Prediction of the prognosis of advanced hepatocellular carcinoma by TERT promoter mutations in circulating tumor DNA

Background and Aim
Human telomerase reverse transcriptase (TERT) promoter mutations were the most prevalent mutations in patients with hepatocellular carcinoma (HCC). We tried to detect the mutations with plasma circulating tumor DNA (ctDNA) in patients with advanced HCC and elucidated their clinical utility.
Methods
Circulating tumor DNA in plasma was extracted from 130 patients with advanced HCC who were treated with systemic chemotherapy (n = 86) or transcatheter arterial chemoembolization (n = 44), and TERT promoter mutations were examined with digital droplet polymerase chain reaction. The correlations between these mutations and the clinical outcome of patients were analyzed.
Results
Of the 130 patients examined, 71 patients (54.6%) were positive for TERT promoter mutations in ctDNA, of which 64 patients were −124bp G > A and 10 were −146bp G > A. The presence of TERT promoter mutations was correlated with large intrahepatic tumor size (P = 0.05) and high des‐gamma carboxyprothrombin (P = 0.005). Overall survival of the patients with the mutations was significantly shorter than those without them (P < 0.001), and the patients with high (≥ 1%) fractional abundance of the mutant alleles showed shorter survival than those with low (< 1%) fractional abundance.
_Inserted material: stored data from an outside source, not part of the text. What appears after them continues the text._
(** Without a known build an existing file is not looked at. *)
Lemma save_untracked_run (p : string) (strict : bool) (w : World) :
  is_Some (fs w !! p) ->
  build_known (build (self w)) = false ->
  let w0 :=
    record
      (prelude (self w) p ++
       [Log INFO "This file did not originate from Jenkins, so cannot check."])
      w in
  before_download p strict w = (Return None, w0) /\
  save p strict w = download_and_verify p strict w0.
Proof.
  intros Hsome Hbuild w0.
  assert (Hbefore : before_download p strict w = (Return None, w0)).
  { rewrite before_download_run, check_existing_untracked by assumption.
    rewrite record_record. reflexivity. }
  split; [exact Hbefore |].
  unfold save, bind. rewrite Hbefore. reflexivity.
Qed.

Lemma record_with_file (evs : list Event) (a : Artifact)
    (m : gmap string Node) (u : gset string) (t : list Event) (p : string)
    (c : bytes) :
  record evs (with_file a m u t p c) = with_file a m u (t ++ evs) p c.
Proof. reflexivity. Qed.

(** Opening the destination for writing forgets what the file held. *)
Lemma open_wb_with_file (a : Artifact) (m : gmap string Node)
    (u : gset string) (t : list Event) (p : string) (c : bytes) :
  open_wb p (with_file a m u t p c) =
  if bool_decide (p ∈ u) then
    (Raise (OSError p), with_file a m u (t ++ [OpenWrite p]) p c)
  else (Return tt, with_file a m u (t ++ [OpenWrite p]) p []).
Proof.
  unfold open_wb, bind, emit. rewrite record_with_file.
  cbn [unwritable fs with_file].
  destruct (bool_decide (p ∈ u)); [reflexivity |].
  rewrite lookup_insert_eq.
  unfold set_fs, with_file. cbn. rewrite insert_insert_eq. reflexivity.
Qed.

(** The download step on a world with a file at the destination. *)
Lemma do_download_with_file (a : Artifact) (m : gmap string Node)
    (u : gset string) (t : list Event) (p : string) (c : bytes) :
  _do_download p (with_file a m u t p c) =
  match build a with
  | None => (Raise AttributeError, with_file a m u t p c)
  | Some b =>
      let t1 := (t ++ [HttpGet (url a)])%list in
      match requester_get (jenkins (job b)) (url a) with
      | None => (Raise (RequestError (url a)), with_file a m u t1 p c)
      | Some data =>
          let t2 := (t1 ++ [OpenWrite p])%list in
          if bool_decide (p ∈ u) then
            (Raise (OSError p), with_file a m u t2 p c)
          else
            (write_chunks p (iter_content data) ;;;
             (if stream_broken data then raise (RequestError (url a))
              else ret tt) ;;;
             ret p) (with_file a m u t2 p [])
      end
  end.
Proof.
  unfold _do_download.
  destruct (build a) as [b |] eqn:Hbuild.
  - erewrite bind_return;
      [| unfold get_jenkins_obj, self_build, get_self, bind; cbn;
         rewrite Hbuild; reflexivity].
    erewrite bind_return by reflexivity. cbn [self with_file].
    erewrite bind_return by reflexivity. rewrite record_with_file.
    destruct (requester_get (jenkins (job b)) (url a)) as [data |];
      [| reflexivity].
    cbv zeta. destruct (bool_decide (p ∈ u)) eqn:Hu.
    + erewrite bind_raise; [reflexivity |].
      rewrite open_wb_with_file, Hu. reflexivity.
    + erewrite bind_return; [reflexivity |].
      rewrite open_wb_with_file, Hu. reflexivity.
  - erewrite bind_raise; [reflexivity |].
    unfold get_jenkins_obj, self_build, get_self, bind; cbn.
    rewrite Hbuild. reflexivity.
Qed.

(** The download step does not depend on what the destination file held:
    same outcome and same trace, and after a completed transfer the very
    same world. *)
Lemma do_download_forgets (a : Artifact) (m : gmap string Node)
    (u : gset string) (t : list Event) (p : string) (c1 c2 : bytes) :
  let r1 := _do_download p (with_file a m u t p c1) in
  let r2 := _do_download p (with_file a m u t p c2) in
  fst r1 = fst r2 /\ trace (snd r1) = trace (snd r2) /\
  (forall q, fst r1 = Return q -> snd r1 = snd r2).
Proof.
  cbv zeta. rewrite !do_download_with_file.
  destruct (build a) as [b |];
    [| cbn; repeat split; discriminate].
  destruct (requester_get (jenkins (job b)) (url a)) as [data |];
    [| cbn; repeat split; discriminate].
  cbv zeta. destruct (bool_decide (p ∈ u));
    [cbn; repeat split; discriminate |].
  repeat split.
Qed.

Lemma download_and_verify_forgets (a : Artifact) (m : gmap string Node)
    (u : gset string) (t : list Event) (p : string) (strict : bool)
    (c1 c2 : bytes) :
  let r1 := download_and_verify p strict (with_file a m u t p c1) in
  let r2 := download_and_verify p strict (with_file a m u t p c2) in
  fst r1 = fst r2 /\ trace (snd r1) = trace (snd r2).
Proof.
  unfold download_and_verify, bind.
  destruct (do_download_forgets a m u t p c1 c2) as (Hfst & Htrace & Hsame).
  destruct (_do_download p (with_file a m u t p c1)) as [r1 w1].
  destruct (_do_download p (with_file a m u t p c2)) as [r2 w2].
  cbn [fst snd] in *. subst r2.
  destruct r1 as [q | e |]; [| split; [reflexivity | exact Htrace]..].
  rewrite (Hsame q eq_refl). split; reflexivity.
Qed.

(** With no build at all the download step cannot reach the server: it
    stops at [self.build.get_jenkins_obj()]. *)
Lemma save_without_build_raises (p : string) (strict : bool) (w : World) :
  is_Some (fs w !! p) ->
  build (self w) = None ->
  fst (save p strict w) = Raise AttributeError /\
  downloads (trace (snd (save p strict w))) = downloads (trace w).
Proof.
  intros Hsome Hnone.
  destruct (save_untracked_run p strict w Hsome) as [_ ->];
    [rewrite Hnone; reflexivity |].
  unfold download_and_verify.
  erewrite bind_raise with (e := AttributeError);
    [| unfold _do_download; erewrite bind_raise; [reflexivity |];
       unfold get_jenkins_obj, self_build, get_self, bind; cbn;
       rewrite Hnone; reflexivity].
  cbn [fst snd]. split; [reflexivity |].
  rewrite trace_record, downloads_app.
  destruct (negb (endswith p (filename (self w)))); cbn; lia.
Qed.

(** When a file exists at the destination and the artifact has no known
    build, [save] goes to the download step having recorded log lines
    only, no verification; and what the file held changes neither the
    outcome nor the trace. *)
Theorem save_untracked_always_downloads (p : string) (strict : bool) :
  (forall w,
     is_Some (fs w !! p) ->
     build_known (build (self w)) = false ->
     exists w0,
       before_download p strict w = (Return None, w0) /\
       fs w0 = fs w /\
       verifications (trace w0) = verifications (trace w) /\
       save p strict w = download_and_verify p strict w0) /\
  (forall a m u t c1 c2,
     build_known (build a) = false ->
     fst (save p strict (with_file a m u t p c1)) =
       fst (save p strict (with_file a m u t p c2)) /\
     trace (snd (save p strict (with_file a m u t p c1))) =
       trace (snd (save p strict (with_file a m u t p c2)))).
Proof.
  split.
  - intros w Hsome Hbuild.
    destruct (save_untracked_run p strict w Hsome Hbuild) as [Hbefore Hsave].
    eexists. split; [exact Hbefore |]. split; [reflexivity |].
    split; [| exact Hsave].
    rewrite trace_record, !verifications_app, verifications_prelude.
    cbn. lia.
  - intros a m u t c1 c2 Hbuild.
    assert (Hsome : forall c, is_Some (fs (with_file a m u t p c) !! p)).
    { intros c. cbn. rewrite lookup_insert_eq. eauto. }
    destruct (save_untracked_run p strict (with_file a m u t p c1))
      as [_ ->]; [apply Hsome | exact Hbuild |].
    destruct (save_untracked_run p strict (with_file a m u t p c2))
      as [_ ->]; [apply Hsome | exact Hbuild |].
    rewrite !record_with_file. apply download_and_verify_forgets.
Qed.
Multivariate analysis revealed that TERT promoter mutation (hazard ratio [HR]: 1.94; 95% confidence interval [CI], 1.18–3.24; P < 0.01), systemic chemotherapy (HR: 2.38; 95% CI, 1.29–4.57; P < 0.01), and vascular invasion (HR: 2.16; 95% CI, 1.22–3.76; P < 0.01) were significant factors for poor overall survival.
Conclusions
TERT promoter mutations in ctDNA were associated with short survival and could be a valuable biomarker for predicting the prognosis of patients with advanced HCC.